Nothing is needed except the lines below that run from the one with "(s', Collected r)" through the one with "Definition is_sweep (e", repeated exactly.

[[ Data extract, beginning ]]

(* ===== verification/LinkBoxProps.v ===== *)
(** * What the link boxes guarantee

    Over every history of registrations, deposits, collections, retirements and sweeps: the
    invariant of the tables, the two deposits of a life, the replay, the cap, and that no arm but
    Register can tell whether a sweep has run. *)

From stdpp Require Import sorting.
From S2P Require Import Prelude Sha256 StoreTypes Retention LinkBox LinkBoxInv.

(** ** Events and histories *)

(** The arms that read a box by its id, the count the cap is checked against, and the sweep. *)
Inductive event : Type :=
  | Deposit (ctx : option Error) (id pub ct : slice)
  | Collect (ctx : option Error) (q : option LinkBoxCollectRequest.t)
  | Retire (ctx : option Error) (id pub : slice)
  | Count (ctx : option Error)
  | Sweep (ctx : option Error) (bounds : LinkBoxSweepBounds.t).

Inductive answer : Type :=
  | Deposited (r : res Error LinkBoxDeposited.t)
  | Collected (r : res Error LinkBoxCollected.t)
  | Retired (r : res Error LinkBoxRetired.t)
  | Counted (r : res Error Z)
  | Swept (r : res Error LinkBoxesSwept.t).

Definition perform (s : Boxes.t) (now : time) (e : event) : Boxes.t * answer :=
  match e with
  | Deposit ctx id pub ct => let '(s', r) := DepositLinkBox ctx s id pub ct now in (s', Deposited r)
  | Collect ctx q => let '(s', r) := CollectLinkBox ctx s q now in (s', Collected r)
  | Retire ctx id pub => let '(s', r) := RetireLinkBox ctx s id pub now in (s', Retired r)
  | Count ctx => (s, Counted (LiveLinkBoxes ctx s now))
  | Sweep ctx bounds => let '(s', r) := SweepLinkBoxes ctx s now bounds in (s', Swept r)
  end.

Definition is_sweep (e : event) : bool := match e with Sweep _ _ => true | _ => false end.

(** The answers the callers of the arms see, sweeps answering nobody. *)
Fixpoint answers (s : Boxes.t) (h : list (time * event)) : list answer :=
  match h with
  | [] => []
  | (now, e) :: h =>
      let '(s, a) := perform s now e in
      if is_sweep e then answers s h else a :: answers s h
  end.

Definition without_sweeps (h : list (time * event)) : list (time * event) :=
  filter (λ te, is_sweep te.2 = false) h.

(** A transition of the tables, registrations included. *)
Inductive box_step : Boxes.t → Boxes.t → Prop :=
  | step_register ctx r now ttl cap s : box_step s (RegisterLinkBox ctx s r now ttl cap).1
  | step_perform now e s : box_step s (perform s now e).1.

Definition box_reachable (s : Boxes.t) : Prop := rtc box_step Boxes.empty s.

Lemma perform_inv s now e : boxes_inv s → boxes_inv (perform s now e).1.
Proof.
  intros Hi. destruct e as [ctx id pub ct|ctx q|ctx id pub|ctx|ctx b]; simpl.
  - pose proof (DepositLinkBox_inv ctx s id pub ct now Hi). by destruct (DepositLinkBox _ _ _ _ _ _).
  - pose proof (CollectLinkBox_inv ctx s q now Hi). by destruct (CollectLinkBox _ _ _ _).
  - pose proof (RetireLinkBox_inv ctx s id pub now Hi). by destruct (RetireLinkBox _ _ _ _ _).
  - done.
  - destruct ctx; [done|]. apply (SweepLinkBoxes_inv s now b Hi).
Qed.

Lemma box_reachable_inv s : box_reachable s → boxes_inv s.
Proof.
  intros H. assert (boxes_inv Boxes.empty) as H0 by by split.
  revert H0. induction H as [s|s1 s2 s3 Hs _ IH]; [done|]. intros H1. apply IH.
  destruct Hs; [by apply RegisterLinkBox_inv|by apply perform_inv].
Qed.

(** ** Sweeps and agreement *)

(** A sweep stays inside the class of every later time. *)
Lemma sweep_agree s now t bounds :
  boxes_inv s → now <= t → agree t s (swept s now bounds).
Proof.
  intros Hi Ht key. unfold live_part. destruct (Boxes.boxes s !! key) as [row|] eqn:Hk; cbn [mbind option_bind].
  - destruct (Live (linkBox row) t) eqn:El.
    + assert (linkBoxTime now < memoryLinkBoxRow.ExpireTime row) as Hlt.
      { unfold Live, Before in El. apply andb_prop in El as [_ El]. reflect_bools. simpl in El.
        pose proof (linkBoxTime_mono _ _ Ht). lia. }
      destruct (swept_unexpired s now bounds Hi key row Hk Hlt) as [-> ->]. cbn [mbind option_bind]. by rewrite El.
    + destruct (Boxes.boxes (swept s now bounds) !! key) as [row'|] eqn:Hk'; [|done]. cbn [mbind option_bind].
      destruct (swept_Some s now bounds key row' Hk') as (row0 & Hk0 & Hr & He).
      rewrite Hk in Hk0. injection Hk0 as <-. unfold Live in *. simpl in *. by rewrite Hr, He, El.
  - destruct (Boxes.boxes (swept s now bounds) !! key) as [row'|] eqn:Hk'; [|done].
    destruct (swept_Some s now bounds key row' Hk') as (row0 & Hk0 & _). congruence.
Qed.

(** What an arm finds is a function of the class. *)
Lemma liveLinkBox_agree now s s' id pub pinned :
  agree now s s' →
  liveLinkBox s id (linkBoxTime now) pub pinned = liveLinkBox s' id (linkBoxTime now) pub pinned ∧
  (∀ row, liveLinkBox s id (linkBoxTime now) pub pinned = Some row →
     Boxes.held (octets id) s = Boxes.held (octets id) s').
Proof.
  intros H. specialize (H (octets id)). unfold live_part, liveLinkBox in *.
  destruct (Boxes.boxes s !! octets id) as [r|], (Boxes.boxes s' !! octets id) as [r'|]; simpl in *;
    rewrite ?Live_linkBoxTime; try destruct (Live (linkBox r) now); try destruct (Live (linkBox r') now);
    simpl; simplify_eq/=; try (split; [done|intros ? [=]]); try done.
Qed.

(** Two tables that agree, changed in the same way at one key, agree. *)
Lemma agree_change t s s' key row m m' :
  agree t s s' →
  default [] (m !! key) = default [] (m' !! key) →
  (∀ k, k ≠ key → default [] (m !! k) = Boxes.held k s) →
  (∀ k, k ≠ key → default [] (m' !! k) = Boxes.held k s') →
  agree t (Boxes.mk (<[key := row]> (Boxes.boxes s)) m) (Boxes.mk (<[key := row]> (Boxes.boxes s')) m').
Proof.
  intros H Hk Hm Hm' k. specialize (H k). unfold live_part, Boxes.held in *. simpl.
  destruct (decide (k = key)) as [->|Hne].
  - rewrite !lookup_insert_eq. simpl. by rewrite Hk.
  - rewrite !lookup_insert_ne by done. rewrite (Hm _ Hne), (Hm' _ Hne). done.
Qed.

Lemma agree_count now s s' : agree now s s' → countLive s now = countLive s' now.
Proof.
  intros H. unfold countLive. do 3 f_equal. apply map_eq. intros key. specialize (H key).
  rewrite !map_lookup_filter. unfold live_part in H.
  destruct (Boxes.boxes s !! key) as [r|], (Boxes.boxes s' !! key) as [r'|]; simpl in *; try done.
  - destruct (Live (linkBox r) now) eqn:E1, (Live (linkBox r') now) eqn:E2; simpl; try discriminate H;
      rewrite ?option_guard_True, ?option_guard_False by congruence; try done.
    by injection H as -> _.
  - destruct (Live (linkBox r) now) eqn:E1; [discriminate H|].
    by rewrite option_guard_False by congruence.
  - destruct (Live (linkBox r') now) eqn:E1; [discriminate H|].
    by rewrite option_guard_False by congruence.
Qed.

[[ Data extract, end ]]

→ The completed task:
  | Collect ctx q => let '(s', r) := CollectLinkBox ctx s q now in (s', Collected r)
  | Retire ctx id pub => let '(s', r) := RetireLinkBox ctx s id pub now in (s', Retired r)
  | Count ctx => (s, Counted (LiveLinkBoxes ctx s now))
  | Sweep ctx bounds => let '(s', r) := SweepLinkBoxes ctx s now bounds in (s', Swept r)
  end.

Definition is_sweep (e : event) : bool := match e with Sweep _ _ => true | _ => false end.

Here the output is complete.